[Stored data]

(* ===== verification/Queue.v ===== *)
(** * Queues (src/internal/queue/queue.go, hash.go, store.go)

    A queue spreads its groups over 32 shards by a hash of the group key; each
    operation locks the one shard that owns its group (or each shard in turn)
    and runs the group operation there.  An operation here is the critical
    section: the state before the lock is taken to the state after it is
    released.  [QueueInv.v] proves that the shards refine one flat map. *)

From stdpp Require Import base gmap list strings.
From Stdlib Require Import ZArith Lia Strings.Byte.
From S2P Require Import Prelude Heap Message RateLimit PathMatch Group KeyIndex ConfigIdx.
Local Open Scope Z_scope.

(** ** Sharding *)

(** 32-bit FNV-1a. *)
Definition HashKey (s : string) : Z :=
  foldl (λ h b, u32 (Z.lxor h (byte_to_Z b) * 16777619)) 2166136261 (str_bytes s).

Definition queueShardCount : nat := 32.
Definition shard_idx (key : string) : nat :=
  Z.to_nat (Z.land (HashKey key) (Z.of_nat queueShardCount - 1)).

Record Queue := mkQueue {
  Name : string;
  q_Namespace : string;
  cfgIdx : configIdx;
  shards : list (gmap string group);
  keyIdx : groupKeyIndex;
}.

Definition set_cfgIdx x q := mkQueue (Name q) (q_Namespace q) x (shards q) (keyIdx q).
Definition set_shards x q := mkQueue (Name q) (q_Namespace q) (cfgIdx q) x (keyIdx q).
Definition set_keyIdx x q := mkQueue (Name q) (q_Namespace q) (cfgIdx q) (shards q) x.

Definition NewQueue (name namespace : string) : Queue :=
  mkQueue name namespace newConfigIdx (replicate queueShardCount ∅) (mkKeyIndex []).

(** [shard.groups[key]] and [shard.groups[key] = g] in the shard of the key. *)
Definition GetGroup (key : string) (q : Queue) : option group :=
  match shards q !! shard_idx key with Some sh => sh !! key | None => None end.
Definition put_group (key : string) (g : group) (q : Queue) : Queue :=
  set_shards (alter (λ sh : gmap string group, <[key := g]> sh) (shard_idx key) (shards q)) q.

(** Run a group operation under the lock of the group's shard. *)
Definition with_group {A} (key : string) (f : group → group * A) (absent : A) (q : Queue) : Queue * A :=
  match GetGroup key q with
  | None => (q, absent)
  | Some g => let '(g', a) := f g in (put_group key g' q, a)
  end.

(** ** Configuration *)

Definition resolveConfig (key : string) (q : Queue) : GroupConfig :=
  match resolve key (cfgIdx q) with Some c => c | None => defaultGroupConfig key end.

(** An active group takes over a configuration: [g.cfg = cfg; g.quantum = cfg.Quantum]. *)
Definition reconfigure (c : GroupConfig) (g : group) : group := set_quantum (Quantum c) (set_cfg c g).

Definition SetGroupConfig (c : GroupConfig) (q : Queue) : Queue :=
  let c := if Quantum c <=? 0 then cfg_set_Quantum 1 c else c in
  let q := set_cfgIdx (set c (cfgIdx q)) q in
  if isGlobPattern (Key c) then
    set_shards
      ((λ sh : gmap string group,
          map_imap (λ key g, Some (if Matches c key then reconfigure (cfg_set_Key key c) g else g)) sh)
       <$> shards q) q
  else (with_group (Key c) (λ g, (reconfigure c g, ())) () q).1.

Definition DeleteGroupConfig (key : string) (q : Queue) : Queue * bool :=
  let '(ci, b) := del key (cfgIdx q) in (set_cfgIdx ci q, b).
Definition GetGroupConfig (key : string) (q : Queue) : option GroupConfig := get key (cfgIdx q).
Definition ListGroupConfigs (q : Queue) : list GroupConfig := list_configs (cfgIdx q).
Definition ConfigCount (q : Queue) : Z := count_configs (cfgIdx q).
Definition GroupCount (q : Queue) : Z := count (keyIdx q).

Definition page_limit (limit : Z) : Z := if (limit <=? 0) || (1000 <? limit) then 100 else limit.

(** The index after the configuration with the cursor's key, 0 if there is none. *)
Fixpoint cursor_start (after : string) (i : nat) (all : list GroupConfig) : nat :=
  match all with
  | [] => 0
  | c :: all => if decide (Key c = after) then S i else cursor_start after (S i) all
  end.

Definition PageGroupConfigs (after : string) (limit : Z) (q : Queue) : list GroupConfig * string :=
  let limit := Z.to_nat (page_limit limit) in
  let all := list_configs (cfgIdx q) in
  let start := if decide (after = "") then 0%nat else cursor_start after 0 all in
  let end_ := Nat.min (start + limit) (length all) in
  (take (end_ - start) (drop start all),
   if (end_ <? length all)%nat
   then match all !! (end_ - 1)%nat with Some c => Key c | None => "" end
   else "").

(** ** Statistics *)

Record GroupStats := mkGroupStats { st_Key : string; st_Pending : Z; st_Processing : Z }.

Definition group_stats (key : string) (g : group) : GroupStats :=
  mkGroupStats key (pendingCount g) (processingCount g).

Definition GetGroupStats (key : string) (q : Queue) : option GroupStats :=
  group_stats key <$> GetGroup key q.

Definition PageGroupStats (after : string) (limit : Z) (q : Queue) : list GroupStats * string :=
  let '(ks, next) := page after (page_limit limit) (keyIdx q) in
  if decide (ks = []) then ([], "") else (omap (λ k, GetGroupStats k q) ks, next).

Definition Snapshot (ord : range_order group) (q : Queue) : list GroupStats * list GroupConfig :=
  (concat ((λ sh, (λ kv, group_stats kv.1 kv.2) <$> range_of ord sh) <$> shards q),
   ListGroupConfigs q).

(** ** Publishing *)

Inductive queue_error :=
| ErrDepth (key : string) (max : Z)
| ErrGroupNotFound (key : string)
| ErrNotProcessing (id : string).

#[export] Instance queue_error_eq_dec : EqDecision queue_error.
Proof. solve_decision. Defined.

(** The group of a key, created from its resolved configuration if need be. *)
Definition group_or_new (key : string) (q : Queue) : group :=
  match GetGroup key q with Some g => g | None => newGroup (resolveConfig key q) end.

Definition depth_exceeded (g : group) : bool :=
  (0 <? MaxPending (cfg g)) && (MaxPending (cfg g) <=? pendingCount g).

(** [generated] is the identifier [newID] returns to [newMessageAt]; the depth
    check comes after the new group is stored in its shard, and the key is
    indexed after the shard is unlocked. *)
Definition publish (generated : string) (override : option string) (now : Z)
    (groupKey : string) (payload : list byte) (q : Queue) : Queue * (Message + queue_error) :=
  let isNew := match GetGroup groupKey q with Some _ => false | None => true end in
  let g := group_or_new groupKey q in
  if depth_exceeded g
  then (put_group groupKey g q, inr (ErrDepth groupKey (MaxPending (cfg g))))
  else
    let msg := newMessageAt generated (Name q) (q_Namespace q) groupKey payload now in
    let msg := match override with Some id => set_ID id msg | None => msg end in
    let q := put_group groupKey (enqueue msg g) q in
    (if isNew then set_keyIdx (add groupKey (keyIdx q)) q else q, inl msg).

Definition PublishWithID (generated : string) (now : Z) (groupKey msgID : string) (payload : list byte)
    (q : Queue) : Queue * (Message + queue_error) :=
  publish generated (Some msgID) now groupKey payload q.
Definition Publish (generated : string) (now : Z) (groupKey : string) (payload : list byte)
    (q : Queue) : Queue * (Message + queue_error) :=
  publish generated None now groupKey payload q.

(** ** Leases *)

Definition ReturnToPending (groupKey msgID : string) (q : Queue) : Queue :=
  (with_group groupKey (returnToPending msgID) false q).1.

Definition Complete (groupKey msgID : string) (q : Queue) : Queue * option queue_error :=
  with_group groupKey
    (λ g, let '(g, r) := complete msgID g in
          (g, match r with Some _ => None | None => Some (ErrNotProcessing msgID) end))
    (Some (ErrGroupNotFound groupKey)) q.

(** [g.promoteDelayed(now); return g.next(now)] *)
Definition promote_and_next (ord : range_order Message) (now : Z) (g : group)
    : group * outcome (option Message) :=
  next now (promoteDelayed ord now g).1.

Definition CompleteAndNext (ord : range_order Message) (groupKey msgID : string) (now : Z) (q : Queue)
    : Queue * outcome (option Message) :=
  with_group groupKey (λ g, promote_and_next ord now (complete msgID g).1) (Ret None) q.

Definition TryDispatchOne (ord : range_order Message) (groupKey : string) (now : Z) (q : Queue)
    : Queue * outcome (option Message) :=
  with_group groupKey (promote_and_next ord now) (Ret None) q.

(** [if dlq != nil && g.cfg.DLQ != nil { return g.cfg.DLQ.Queue, dlq }] *)
Definition dlq_target (g : group) (dlq : option Message) : string * option Message :=
  match dlq, DLQ (cfg g) with
  | Some m, Some d => (dlq_Queue d, Some m)
  | _, _ => ("", None)
  end.

Definition Fail (groupKey msgID errMsg : string) (now : Z) (q : Queue)
    : Queue * ((string * option Message) + queue_error) :=
  with_group groupKey
    (λ g, let '(g, dlq) := fail msgID errMsg now g in (g, inl (dlq_target g dlq)))
    (inr (ErrGroupNotFound groupKey)) q.

Definition FailAndNext (ord : range_order Message) (groupKey msgID errMsg : string) (now : Z) (q : Queue)
    : Queue * outcome (string * option Message * option Message) :=
  with_group groupKey
    (λ g, let '(g, dlq) := fail msgID errMsg now g in
          let t := dlq_target g dlq in
          let '(g, o) := promote_and_next ord now g in
          (g, outcome_map (λ m, (t, m)) o))
    (Ret ("", None, None)) q.

Definition drainGroup (ord : range_order Message) (groupKey : string) (now : Z) (q : Queue)
    : Queue * outcome drained :=
  with_group groupKey (drainRound ord now) (Ret (mkDrained None zero_time false false)) q.
Definition DrainGroup := drainGroup.

(** One group of the lease sweep: collect the expired identifiers, then return
    each to pending. *)
Definition sweep_group (ord : range_order Message) (now : Z) (g : group) : group * list string :=
  let ids := omap (λ kv, if After now (ScheduledAt kv.2) then Some kv.1 else None)
               (range_of ord (map_entries (processing g))) in
  (foldl (λ g id, (returnToPending id g).1) g ids, ids).

Record ExpiredLease := mkExpiredLease {
  el_Namespace : string; el_QueueName : string; el_GroupKey : string; el_MsgID : string;
}.

(** Groups are updated in place, one after the other; the result lists them in
    the order the shards and maps are visited. *)
Definition SweepExpiredLeases (ordg : range_order group) (ord : range_order Message) (now : Z) (q : Queue)
    : Queue * list ExpiredLease :=
  (set_shards ((λ sh : gmap string group, (λ g, (sweep_group ord now g).1) <$> sh) <$> shards q) q,
   concat ((λ sh, concat ((λ kv : string * group,
     (λ id, mkExpiredLease (q_Namespace q) (Name q) (Key (cfg kv.2)) id)
       <$> (sweep_group ord now kv.2).2) <$> range_of ordg sh)) <$> shards q)).

(** ** Replay of the log *)

(** The first slot from [head] on that holds the message. *)
Fixpoint find_slot (id : string) (head i : nat) (slots : list (option Message)) : option (nat * Message) :=
  match slots with
  | [] => None
  | slot :: slots =>
      match slot with
      | Some m =>
          if (head <=? i)%nat && bool_decide (ID m = id) then Some (i, m)
          else find_slot id head (S i) slots
      | None => find_slot id head (S i) slots
      end
  end.

(** The lease of a message found in a slot that has just been cleared. *)
Definition lease_found (now : Z) (m : Message) (g : group) : group * outcome bool :=
  let m := set_ScheduledAt (now + LeaseTimeout (cfg g)) (set_State StateProcessing m) in
  match map_put (ID m) m (processing g) with
  | Some p => (set_processing p g, Ret true)
  | None => (g, Panic)
  end.

Definition replay_lease (msgID : string) (now : Z) (g : group) : group * outcome bool :=
  match find_slot msgID (urgentHead g) 0 (urgent g) with
  | Some (i, m) => lease_found now m (set_urgent (<[i := None]> (urgent g)) (urgentHead g) g)
  | None =>
      match find_slot msgID (readyHead g) 0 (ready g) with
      | Some (i, m) => lease_found now m (set_ready (<[i := None]> (ready g)) (readyHead g) g)
      | None => (g, Ret false)
      end
  end.

Definition ReplayLease (groupKey msgID : string) (now : Z) (q : Queue) : Queue * outcome bool :=
  with_group groupKey (replay_lease msgID now) (Ret false) q.

Definition remove_message (msgID : string) (g : group) : group * bool :=
  match find_slot msgID (urgentHead g) 0 (urgent g) with
  | Some (i, _) => (set_urgent (<[i := None]> (urgent g)) (urgentHead g) g, true)
  | None =>
      match find_slot msgID (readyHead g) 0 (ready g) with
      | Some (i, _) => (set_ready (<[i := None]> (ready g)) (readyHead g) g, true)
      | None =>
          match map_get (processing g) msgID with
          | Some _ => (set_processing (map_del msgID (processing g)) g, true)
          | None => (g, false)
          end
      end
  end.

Definition RemoveMessage (groupKey msgID : string) (q : Queue) : Queue * bool :=
  with_group groupKey (remove_message msgID) false q.

(** ** Scheduling tokens *)

(** The atomics of a group that the scheduler may touch. *)
Definition TrySchedule (g : group) : group * bool :=
  if isScheduled g =? 0 then (set_isScheduled 1 g, true) else (g, false).
Definition Unschedule (g : group) : group := set_isScheduled 0 g.
Definition LoadWake (g : group) : Z := wakeScheduledAt g.
Definition TrySetWake (curr next : Z) (g : group) : group * bool :=
  if wakeScheduledAt g =? curr then (set_wakeScheduledAt next g, true) else (g, false).
Definition ClearWake (expected : Z) (g : group) : group :=
  if wakeScheduledAt g =? expected then set_wakeScheduledAt 0 g else g.

(** ** Snapshots *)

Record QueueState := mkQueueState {
  qs_Name : string; qs_Namespace : string; qs_Groups : gmap string GroupState;
}.

Definition ExportState (q : Queue) : QueueState :=
  mkQueueState (Name q) (q_Namespace q)
    (foldl (λ acc sh, (group_ExportState <$> sh) ∪ acc) ∅ (shards q)).

(** One group of [ImportState]; the quantum is restored, the rest of the
    configuration is resolved anew. *)
Definition import_group (gs : GroupState) (q : Queue) : Queue :=
  let c := cfg_set_Key (gs_Key gs) (cfg_set_Parallelism (gs_Parallelism gs) (resolveConfig (gs_Key gs) q)) in
  let g := group_ImportState gs (newGroup c) in
  put_group (gs_Key gs) (set_quantum (gs_Quantum gs) g) q.

Definition ImportState (ord : range_order GroupState) (st : QueueState) (q : Queue) : Queue :=
  let entries := (range_of ord (qs_Groups st)).*2 in
  let q := foldl (λ q gs, import_group gs q) q entries in
  set_keyIdx (mkKeyIndex (sort_strings (gs_Key <$> entries))) q.

(** ** The declaration store *)

Definition queueKey (namespace name : string) : string := namespace +:+ "/" +:+ name.

Record QueueSpec := mkQueueSpec { sp_Name : string; sp_Namespace : string; sp_Groups : list GroupConfig }.

Definition InMemoryStore : Type := gmap string QueueSpec.
Definition NewInMemoryStore : InMemoryStore := ∅.
Definition SaveQueue (sp : QueueSpec) (s : InMemoryStore) : InMemoryStore :=
  <[queueKey (sp_Namespace sp) (sp_Name sp) := sp]> s.
Definition LoadQueues (ord : range_order QueueSpec) (s : InMemoryStore) : list QueueSpec :=
  (range_of ord s).*2.
Definition DeleteQueue (namespace name : string) (s : InMemoryStore) : InMemoryStore :=
  delete (queueKey namespace name) s.

(** ** A first run *)

Example hash_key : HashKey "a" = 3826002220 ∧ shard_idx "a" = 12%nat.
Proof. by vm_compute. Qed.

Example publish_dispatch_complete :
  let q := NewQueue "jobs" "default" in
  let q := (Publish "id1" 0 "t1" [] q).1 in
  let '(q, o) := TryDispatchOne list_order "t1" 0 q in
  let '(q, e) := Complete "t1" "id1" q in
  (ID <$> (match o with Ret m => m | Panic => None end), e, GetGroupStats "t1" q, (PageGroupStats "" 10 q).2)
  = (Some "id1", None, Some (mkGroupStats "t1" 0 0), "").
Proof. vm_compute. reflexivity. Qed.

→ **PROBLEM**:
Begin at the line above that has "(** One group of the" and stop after the line that has "(range_of ord (map_entries", copying each line exactly and adding nothing else.

→ **SOLUTION TO THE PROBLEM**:
(** One group of the lease sweep: collect the expired identifiers, then return
    each to pending. *)
Definition sweep_group (ord : range_order Message) (now : Z) (g : group) : group * list string :=
  let ids := omap (λ kv, if After now (ScheduledAt kv.2) then Some kv.1 else None)
               (range_of ord (map_entries (processing g))) in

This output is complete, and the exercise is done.